British children's author (1807–1882)

Sophia Mort (4 September 1807 – 13 September 1882) was a 19th-century British children's author who wrote both a textbook for girls' schools and a Christian short story. Additionally, she served as the principal of a ladies' school for young girls that she ran out of various locations throughout her life.

== Family ==
Sophia Mort was the daughter of James and Dorothy Mort. Her father was heavily involved with the Methodist New Connexion church and was a deeply religious man. After hearing John Wesley preach at Sunderland when he was seventeen years old, he went from being essentially nonreligious to a convert to the Methodist New Connexion. He began his career as minister of in 1797 (the year that the church was established) and served as president of the New Connexion Conference in 1805 (Manchester) and 1821 (Nottingham). During his time as a minister (1807-1827), he was appointed to Circuits in the following areas: Sheffield (multiple times), Chester, Longton, Bolton, Thorne, Hull, Newcastle, Nottingham, Leeds, Hanley, Huddersfield (multiple times), Manchester (multiple times), and Liverpool (where he later died).

Additionally, she was the second wife of William Allbut. William Allbut was an editor and publisher of Pottery Mercury (or the North Staffordshire Mercury), a newspaper detailing the pottery industry in the Staffordshire area They had seven children: William Sidney Allbut (born c. 1838), Elizabeth Ann Allbut (born c. 1840), Thomas Henry Allbut (born 16 August 1842), Sophia Jane Allbut (born c. 1845), Mary Dorothea Allbut (born c. 1848), Helen Maria Allbut (born c. 1852), and James Allbut (born c. 1841). It is possible that James Allbut died in his youth, because his name only appears in the 1841 England Census, when he was merely months old. It is apparent that the Allbut and Mort families were closely connected, but the full extent of the connections is unknown. It is known that both families were involved with a printing press founded by a Mr. Strahan in 1786. The business was first passed to a J. Mort (first name unknown) and then to James Mort (Sophia Mort's father and most likely the son of J. Mort) in c. 1796. Later, John Allbut (William Allbut's grandfather) and Thomas Allbut (William Allbut's father) took over the business. This printing press published material from many genres including, but not limited to, children's literature, Christian literature, and books related to the pottery industry.
Sophia's father-in-law Thomas Allbut was a New Connexion Methodist and publisher of children's literature (Elements of Useful Knowledge [1835]).

== Biography ==

=== Childhood ===

Sophia Mort was born in Nottingham, England on 4 September 1807. While it is not known for certain, it is likely that some of Sophia's childhood was spent following her father to different areas across England while he preached.

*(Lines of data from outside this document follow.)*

(** * Snake engine of [games/snake.py]: embedding and verified properties

    The class [SnakeGame] is embedded as a record of its attributes and
    its methods as functions on that record.  Three effects of the
    Python code are made explicit:

    - exceptions: a method returns [result], [Raise IndexError] standing
      for the [IndexError] of [snake[0]], [list.pop] and [random.choice]
      on an empty sequence;
    - the clock: every reading of [time.time()] is an argument;
    - the [random] module: a stream of draws threaded through the calls.

    Timestamps are Python floats; they are embedded as exact rationals
    [Q], so rounding of binary64 arithmetic is not represented.  A test
    of a time difference against a threshold gives the same answer on
    binary64 and on [Q] unless the exact difference lies within one
    rounding error of the threshold.  The two tests of [update] are
    therefore also given on binary64 ([PrimFloat]), which settles the
    readings at which they differ, and a statement that hinges on a
    threshold takes its hypothesis on the side where rounding, being
    monotone, cannot change the answer.  Drawing ([cv2], [cvzone]) only
    reads the game attributes and is left out.

    The score the engine produces is kept by [UserStore] of
    [core/user_store.py], through [_maybe_update_high_score] of
    [app/main_window.py]; that path is embedded after the engine. *)

From Stdlib Require Import Floats.PrimFloat Floats.SpecFloat Floats.FloatOps.
From Stdlib Require Import ZArith QArith Qround Lia Lqa.
From stdpp Require Import base gmap sets list strings.

Local Open Scope Z_scope.

(** ** Results and exceptions *)

Inductive exn : Type := IndexError.

Inductive result (A : Type) : Type :=
| Ok (a : A)
| Raise (e : exn).
Arguments Ok {A} a.
Arguments Raise {A} e.

#[global] Instance result_ret : MRet result := fun A a => Ok a.
#[global] Instance result_bind : MBind result := fun A B f m =>
  match m with
  | Ok a => f a
  | Raise e => Raise e
  end.

(** ** The [random] module

    The generator is a stream of natural numbers; [random.choice(seq)]
    consumes one draw [r] and returns [seq[r mod len(seq)]], so every
    element of a non-empty [seq] can be returned. *)

Definition RNG : Type := nat → nat.

Definition rng_next (g : RNG) : nat * RNG := (g 0%nat, fun n => g (S n)).

Definition random_choice {A : Type} (seq : list A) (g : RNG) : result (A * RNG) :=
  match seq with
  | [] => Raise IndexError
  | _ :: _ =>
      let '(r, g') := rng_next g in
      match seq !! (r mod length seq)%nat with
      | Some a => Ok (a, g')
      | None => Raise IndexError
      end
  end.

(** ** Numbers *)

(** [x < y] on floats. *)
Definition Qlt_bool (x y : Q) : bool := negb (Qle_bool y x).

(** Python's [int(x)] on a float: truncation toward zero. *)
Definition py_int (q : Q) : Z := Z.quot (Qnum q) (Zpos (Qden q)).

(** ** The game object *)

Definition Cell : Type := Z * Z.

Record SnakeGame : Type := mkSnakeGame {
  game_w : Z;
  game_h : Z;
  grid_w : Z;
  grid_h : Z;
  score : Z;
  gameOver : bool;
  _eat_flash_until : Q;
  _last_move_t : Q;
  _dir : Cell;
  _pending_dir : Cell;
  snake : list Cell;
  _grow : Z;
  _paused : bool;
  _last_hand_seen_t : Q;
  food_tl : Cell
}.

(** Attribute assignments [self.f = v]. *)

Definition set_score (v : Z) (self : SnakeGame) : SnakeGame :=
  {| game_w := game_w self; game_h := game_h self; grid_w := grid_w self;
     grid_h := grid_h self; score := v; gameOver := gameOver self;
     _eat_flash_until := _eat_flash_until self; _last_move_t := _last_move_t self;
     _dir := _dir self; _pending_dir := _pending_dir self; snake := snake self;
     _grow := _grow self; _paused := _paused self;
     _last_hand_seen_t := _last_hand_seen_t self; food_tl := food_tl self |}.

Definition set_gameOver (v : bool) (self : SnakeGame) : SnakeGame :=
  {| game_w := game_w self; game_h := game_h self; grid_w := grid_w self;
     grid_h := grid_h self; score := score self; gameOver := v;
     _eat_flash_until := _eat_flash_until self; _last_move_t := _last_move_t self;
     _dir := _dir self; _pending_dir := _pending_dir self; snake := snake self;
     _grow := _grow self; _paused := _paused self;
     _last_hand_seen_t := _last_hand_seen_t self; food_tl := food_tl self |}.

Definition set_eat_flash_until (v : Q) (self : SnakeGame) : SnakeGame :=
  {| game_w := game_w self; game_h := game_h self; grid_w := grid_w self;
     grid_h := grid_h self; score := score self; gameOver := gameOver self;
     _eat_flash_until := v; _last_move_t := _last_move_t self; _dir := _dir self;
     _pending_dir := _pending_dir self; snake := snake self; _grow := _grow self;
     _paused := _paused self; _last_hand_seen_t := _last_hand_seen_t self;
     food_tl := food_tl self |}.

Definition set_last_move_t (v : Q) (self : SnakeGame) : SnakeGame :=
  {| game_w := game_w self; game_h := game_h self; grid_w := grid_w self;
     grid_h := grid_h self; score := score self; gameOver := gameOver self;
     _eat_flash_until := _eat_flash_until self; _last_move_t := v; _dir := _dir self;
     _pending_dir := _pending_dir self; snake := snake self; _grow := _grow self;
     _paused := _paused self; _last_hand_seen_t := _last_hand_seen_t self;
     food_tl := food_tl self |}.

=== Marriage and Life in Northwood ===
On 3 May 1837 Sophia Mort married William Allbut. At least as early as 1840 Sophia and William were living together in Northwood, Hanley, Staffordshire with Dorothy Mort (Sophia's mother), Elizabeth Mort (Sophia's sister), their children, a few governesses, and seven (or more) pupils. During their time in Northwood, Sophia and Elizabeth Mort ran a boarding and day school for young ladies, teaching them English education, needlework, and other skills. This school was advertised in William Allbut's newspaper the Potteries Mercury in December 1840. In 1842 an article that William Allbut published (and possibly wrote) made members of the Chartist movement angry and the Allbut's house was almost burnt to the ground. Luckily, troops prevented this from happening.

=== Life at "The Mount" ===
On 26 June 1844 William Allbut leased a mansion in Penkhull, Staffordshire called "The Mount" from Josiah Spode IV of Armitage Park (the great-grandson of Josiah Spode I) for a price of £75 per year. In the terms of the lease it was agreed upon that "The Mount" could be used as a school for young ladies, but that no boys were to be taught there. Two days after the lease was signed William Allbut sent a letter to Josiah Spode IV requesting that he help repair some damage on the property (e.g. some of the gates) and telling him that his six-year-old son (William Sydney Allbut) would be "study and play" at the school, even though it was exclusively for girls.

The new location of ladies' school at "The Mount" was first advertised in the Potteries Mercury on 13 July 1844. Then, on 20 January 1845, the Potteries Mercury ran a large advert for the ladies' school in which the school's focus on English education and physical activity (aided by the rural location of "The Mount") is advertised. Sophia Mort's teaching philosophy can be seen in one line of the advertisement which reads, "In this establishment the object of the teachers is to educate, not merely instruct the pupils." The school is known to have taught French, Italian, music, and other basic aspects of 19th century English education for girls. Sophia's daughter Elizabeth Ann Allbut and son Thomas Henry Allbut were both students at this school, along with at least 30 female students (both English and international students). Along with Sophia, the school employed a music teacher, an English teacher, and a French teacher (who was a native of France).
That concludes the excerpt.